A bit of an interesting start to the holiday, with Phil being in San Fransisco the week before, and not returning to Berlin until Tuesday. Phil has already been to Belfast (although not sure how much of Belfast he saw as he was on a Rugby tour at the time), Nicole and the boys decided to fly to Belfast on the weekend, and catch up with Phil on Wednesday at the airport, and then pick up a hire car and start our touring holiday.
Tickets for flights to Belfast from Berlin were really pricey, (as we had left it a bit late). Nicole and the kids flew into Dublin with Ryan Air, (one of the cheapest airlines we have ever seen), then caught a bus from the airport to Belfast, (about 2 hours in the bus). Thanks to the Irish knitting group on Ravelry, they told me about the bus direct from the airport, instead of having to go into Dublin central. (The worldwide knitting community in Ravelry is a wealth of information; they were kind enough to tell me about the big knitting shop coming up in Dublin, in case we would be around the area at the time.) The bus trip was non eventful, and easy to use, and we got to see some of the lovely countryside as we headed north. The hotel we had booked was visible from the central bus station...perfect! So we checked in, and got a map and headed into town.
First stop was the Northern Ireland Information Centre, to find some accommodation for Saturday night. I had tried to find something around the area we were going to be in for Saturday, but was unable to find a room for the 4 of us. (Otherwise we have to split up into 2 rooms, and Phil and one of the boys go to one room, and Nicole and the other boy goes into the other, and we meet for breakfast...not ideal!) The man there could not help us, but gave us the address for the Ireland Information Centre to try on Monday. He did give us lots of information on places and things to do in Belfast which was great.
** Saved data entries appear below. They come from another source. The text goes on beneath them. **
(* ===== verification/Cyclotomic.v ===== *)
(** [akita-algebra/src/ring/cyclotomic.rs], [cyclotomic/traits.rs]: the ring
    [F[X]/(X^D + 1)] in coefficient form, its fused in-place operations, its
    automorphisms and its codec.

    A [[F; D]] array is a list of length [D]; every indexed access is checked,
    so an access out of range is a panic of the model. *)

From S2P Require Import Prelude Field Serialization.

Record CyclotomicRing (E : Type) := { ring_coeffs : list E }.
Arguments ring_coeffs {E}. Arguments Build_CyclotomicRing {E}.

Module CyclotomicRing.

Section ops.
Context {E : Type} `{Field E}.
Variable D : Z.
Abbreviation ring := (CyclotomicRing E).
Abbreviation Ring := Build_CyclotomicRing.
Context {Er : Type}.
Abbreviation out := (outcome Er).

Definition zeros : list E := replicate (Z.to_nat D) fzero.

Definition from_coefficients (coeffs : list E) : ring := Ring coeffs.

(** Zero-padded when shorter than [D], cut when longer. *)
Definition from_slice (slice : list E) : ring :=
  let n := Z.to_nat (Z.min (len slice) D) in
  Ring (take n slice ++ drop n zeros).

Definition zero : ring := Ring zeros.

Definition one : out ring := let* c := store zeros 0 fone in Ok (Ring c).

Definition x : out ring :=
  let* _ := assert (2 <=? D) in
  let* c := store zeros 1 fone in Ok (Ring c).

Definition scale (self : ring) (k : E) : ring := Ring (map (fun c => fmul c k) (ring_coeffs self)).

Definition scale_accumulate_into (self dst : ring) (k : E) : ring :=
  Ring (zip_update (fun d s => fmul_add s k d) (ring_coeffs dst) (ring_coeffs self)).

Definition add_assign (self rhs : ring) : ring :=
  Ring (zip_update fadd (ring_coeffs self) (ring_coeffs rhs)).
Definition sub_assign (self rhs : ring) : ring :=
  Ring (zip_update fsub (ring_coeffs self) (ring_coeffs rhs)).
Definition neg (self : ring) : ring := Ring (map fneg (ring_coeffs self)).

(** [out[idx] += v] below [D], [out[idx - D] -= v] from [D] on. *)
Definition signed_add (o : list E) (idx : Z) (v : E) : out (list E) :=
  if idx <? D then update o idx (fun c => fadd c v)
  else update o (idx - D) (fun c => fsub c v).

(** [sigma_k : X -> X^k]. *)
Definition sigma (self : ring) (k : Z) : out ring :=
  let* _ := assert (0 <? D) in
  let two_d := 2 * D in
  let k_mod := k mod two_d in
  let* _ := assert (k_mod mod 2 =? 1) in
  let* o := ofold (fun o '(j, coeff) => signed_add o ((j * k_mod) mod two_d) coeff)
              (zip (range (len (ring_coeffs self))) (ring_coeffs self)) zeros in
  Ok (Ring o).

Definition sigma_m1 (self : ring) : out ring :=
  let* _ := assert (0 <? D) in sigma self (2 * D - 1).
Monday morning after breakfast we put our walking shoes on and walked into town. Belfast is an easy town to walk around, it’s quite compact. We walked to the College North Square, where I though the Information centre was, but couldn’t find it. So we walked back to the Information Centre, where I showed her the map the guy had written circled all the different things to do, to find that I mistaken one circle for another circle. We had gone to the bus stop for the Belfast Castle instead! So a quick walk to the Ireland tourist office and the wonderful lady there had us booked in a B&B in less than 10 minutes! So accommodation all sorted, we were off to tour.
First walk was to the East side of Belfast where we passed the Albert Memorial Clock Tower, built in 1867 to honour Queen Victoria’s husband. It is not straight, and it leans to one side. The locals say, “Not only does Albert have the time, he also has the inclination”.
Across the Lagan Wier Walk Bridge, is the “BigFish” sculpture. The fish is covered in ceramic tiles depicting the history of Belfast.
Belfast was the home of where the Titanic was built. It was built in the wharf here. There is a lot of construction and development happening around the Titanic Quarter. I hope that at some stage they will build a permanent exhibition of the Titantic!
We walked to the Odyssey Complex which houses an entertainment centre, restaurants, bowling and for the kids “W5”. W5 stands for whowhatwherewhenwhy, and is a great Hands On Science Museum . So we spent about 3 hours playing with all the different technology, making smoke rings, cyclones, playing an air harp, doing lie detector tests and so much more.
This is a glass floor. You can see 2 floors down!